Jail attack and oil pipline blazes hit Iraz
At least three Iraqis were killed and more than 60 were injured in a mortar attack on the notorious Abu Ghraib prison, US military spokesmen said today.
The attack came as Iraq was rocked by a wave of violence and apparent sabotage.
A Danish soldier was killed in a shootout with Iraqis in the south near Basra and three American soldiers were injured in separate incidents.
Two ferocious blazes raged out of control along the pipeline that exports Iraq’s oil to the north, and saboteurs blew a hole in a giant Baghdad water main, forcing engineers to cut off water to the capital.
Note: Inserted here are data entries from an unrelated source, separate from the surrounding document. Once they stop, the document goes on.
Lemma read_xperms_accepted ts l : read_xperms ts l <-> accepted_xperms ts l.
Proof.
  unfold accepted_xperms. split.
  - intros [lo Hlo|lo Hlo| |ts' l' (l0 & Hl & ->)%read_list_documented|ts' l' (l0 & Hl & ->)%read_list_documented].
    + eexists. split; [constructor |]. by rewrite (proj2 (Z.ltb_lt 0 lo)).
    + eexists. split; [constructor |]. by rewrite (proj2 (Z.ltb_ge 0 lo)).
    + eexists. split; [constructor | done].
    + rewrite (xperm_list_reset _ _ Hl). exists l0. split; [by constructor |]. by destruct ts'.
    + eexists. split; [by apply xp_compl | done].
  - intros (l' & H & ->). destruct H as [lo|ts l' Hl|ts l' Hl|]; [| | |constructor].
    + cbn. destruct (Z.ltb_spec 0 lo); by constructor.
    + cbn [app]. apply rx_list. apply read_list_documented. exists l'. by rewrite (xperm_list_reset _ _ Hl).
    + cbn [app]. apply rx_compl. apply read_list_documented. by exists l'.
Qed.

(** * The parsers implement their non-terminals *)

(** [p] consumes exactly the phrases of [R]. *)
Definition parses {A} (p : parser A) (R : tokens -> A -> Prop) : Prop :=
  forall ts x rest, p ts = Ok (x, rest) <-> exists pre, ts = pre ++ rest /\ R pre x.

Lemma parse_id_ok : parses parse_id ident.
Proof.
  intros ts x rest. unfold parse_id. split.
  - intros H. inv_matches. injection H as -> ->. eexists [_]. split; [done | constructor].
  - by intros (pre & -> & []).
Qed.

Lemma term_loop_ok names ts ns rest :
  term_loop names ts = Ok (ns, rest) <-> exists ms, ns = names ++ ms /\ ts = map ID ms ++ RB :: rest.
Proof.
  revert names. induction ts as [|t ts IH]; intros names; cbn [term_loop].
  { split; [done |]. by intros ([|? ?] & _ & ?). }
  destruct t; try (split; [done |]; intros ([|? ?] & _ & Hts); simpl in Hts; congruence).
  - split.
    + intros [= <- <-]. exists []. by rewrite app_nil_r.
    + intros ([|m ms] & -> & Hts); simpl in Hts; [| done]. injection Hts as ->. by rewrite app_nil_r.
  - rewrite IH. split.
    + intros (ms & -> & ->). exists (s :: ms). by rewrite <- app_assoc.
    + intros ([|m ms] & -> & Hts); simpl in Hts; [done |]. injection Hts as -> ->.
      exists ms. by rewrite <- app_assoc.
Qed.

Lemma parse_term_ok : parses parse_term accepted_term.
Proof.
  intros ts x rest. setoid_rewrite <- read_term_accepted. unfold parse_term. split.
  - destruct ts as [|[] ts]; try done.
    + intros (ms & -> & ->)%term_loop_ok. exists (LB :: map ID ms ++ [RB]).
      split; [by rewrite <- app_comm_cons, <- app_assoc | constructor].
    + intros [= <- <-]. eexists [_]. split; [done | constructor].
  - intros (pre & -> & [n|ns]); [done |]. simpl. rewrite <- app_assoc.
    apply term_loop_ok. by exists ns.
Qed.

(** What the star-aware loop has collected after some items. *)
Fixpoint collect (names : option (list bytes)) (items : tokens) : option (list bytes) :=
  match items with
  | [] => names
  | ID n :: items => collect ((fun ns => ns ++ [n]) <$> names) items
  | _ :: items => collect None items
  end.

Lemma collect_None items : collect None items = None.
Proof. induction items as [|[] ? IH]; simpl; auto. Qed.

Lemma collect_spec ns items :
  Forall item items ->
  collect (Some ns) items = if decide (ST ∈ items) then None else Some (ns ++ omap item_name items).
Proof.
  intros Hi. revert ns. induction Hi as [|t items [n|] _ IH]; intros ns; cbn [collect].
  - rewrite decide_False by set_solver. by rewrite app_nil_r.
  - cbn. rewrite IH, <- app_assoc. simpl. repeat case_decide; set_solver.
  - rewrite collect_None. by rewrite decide_True by set_solver.
Qed.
The fires on the 600-mile pipeline stretching from northern Kirkuk to Turkey, 125 miles northeast of Baghdad, were within miles of each other.
The first began on Friday, only two days after oil exports to Turkey resumed, and the second happened on Saturday night.
Iraqi officials blamed the first blaze on saboteurs. Police Brig. Gen. Ahmed Ibrahim, the new Iraqi police commander, vowed to pursue “a group of conspirators who received money from a particular party” to blow up the pipeline. Acting Iraqi oil minister Thamer al-Ghadaban also blamed sabotage.
But US military spokesman Lt. Col. William MacDonald, of the 4th Infantry Division in Tikrit, said today that ”until it’s cooled off, nobody can say exactly what happened.”
Iraqi firefighters at the scene of the second blaze watched helplessly as smoke billowed hundred of feet into the air.
Supervisor Abdul Khaliq Akrum Fatah said for two fires to break out in such a short stretch of pipeline “is unheard of and very mysterious.”
In northern Baghdad, an explosion blew a gaping hole in a water main with a five foot diameter early Sunday, flooding streets and forcing engineers to cut off water to all of Baghdad.
Witnesses said they saw two men on a motorbike leaving a bag of explosives and detonating it minutes later.
“It was an act of sabotage,” said Majid Noufel, an engineer with the Baghdad water company. “We’ve had to stop pumping water to the whole city so we can fix the damage.”
The Danish army reported one of its soldiers died from a gunshot after stopping a truck of Iraqis on Saturday near Basra. The soldier was the first Dane killed since Denmark sent about 400 soldiers this summer to join the stabilization force around Basra.
Two Iraqis died in the shootout, one was wounded and six were arrested, the Danish army command said in Denmark.
US military spokesman Spc. Anthony Reinoso said someone fired two mortar rounds at the Abu Ghraib prison on Saturday night, killing three Iraqis and wounding 61.
He did not know whether the casualties were guards or prisoners, or who was behind the attack.
Two US soldiers were shot on Saturday coming out of a Baghdad restaurant, but were able to drive themselves to a medical facility for treatment.
An American soldier was wounded by shrapnel on Saturday when a patrol of Abrams tanks, armoured personnel carriers and Humvees was ambushed near Baqouba, 45 miles northeast of Baghdad.
The attackers detonated a roadside bomb made of four 155mm artillery shells, then opened fire with rocket-propelled grenades and automatic weapons, said Capt. Jon Casey of the 4th Infantry Division, who was on the patrol.
“We engaged them with our own automatic weapons and called in helicopter support,” he said. “We had no further contact and secured the area.”
Further north in Mosul, the police chief survived an assassination attempt, taking two bullets to the leg,. Two people, apparently bodyguards, were killed and 14 were wounded.
Al-Ghadaban said it would take several days to get the export pipeline working again.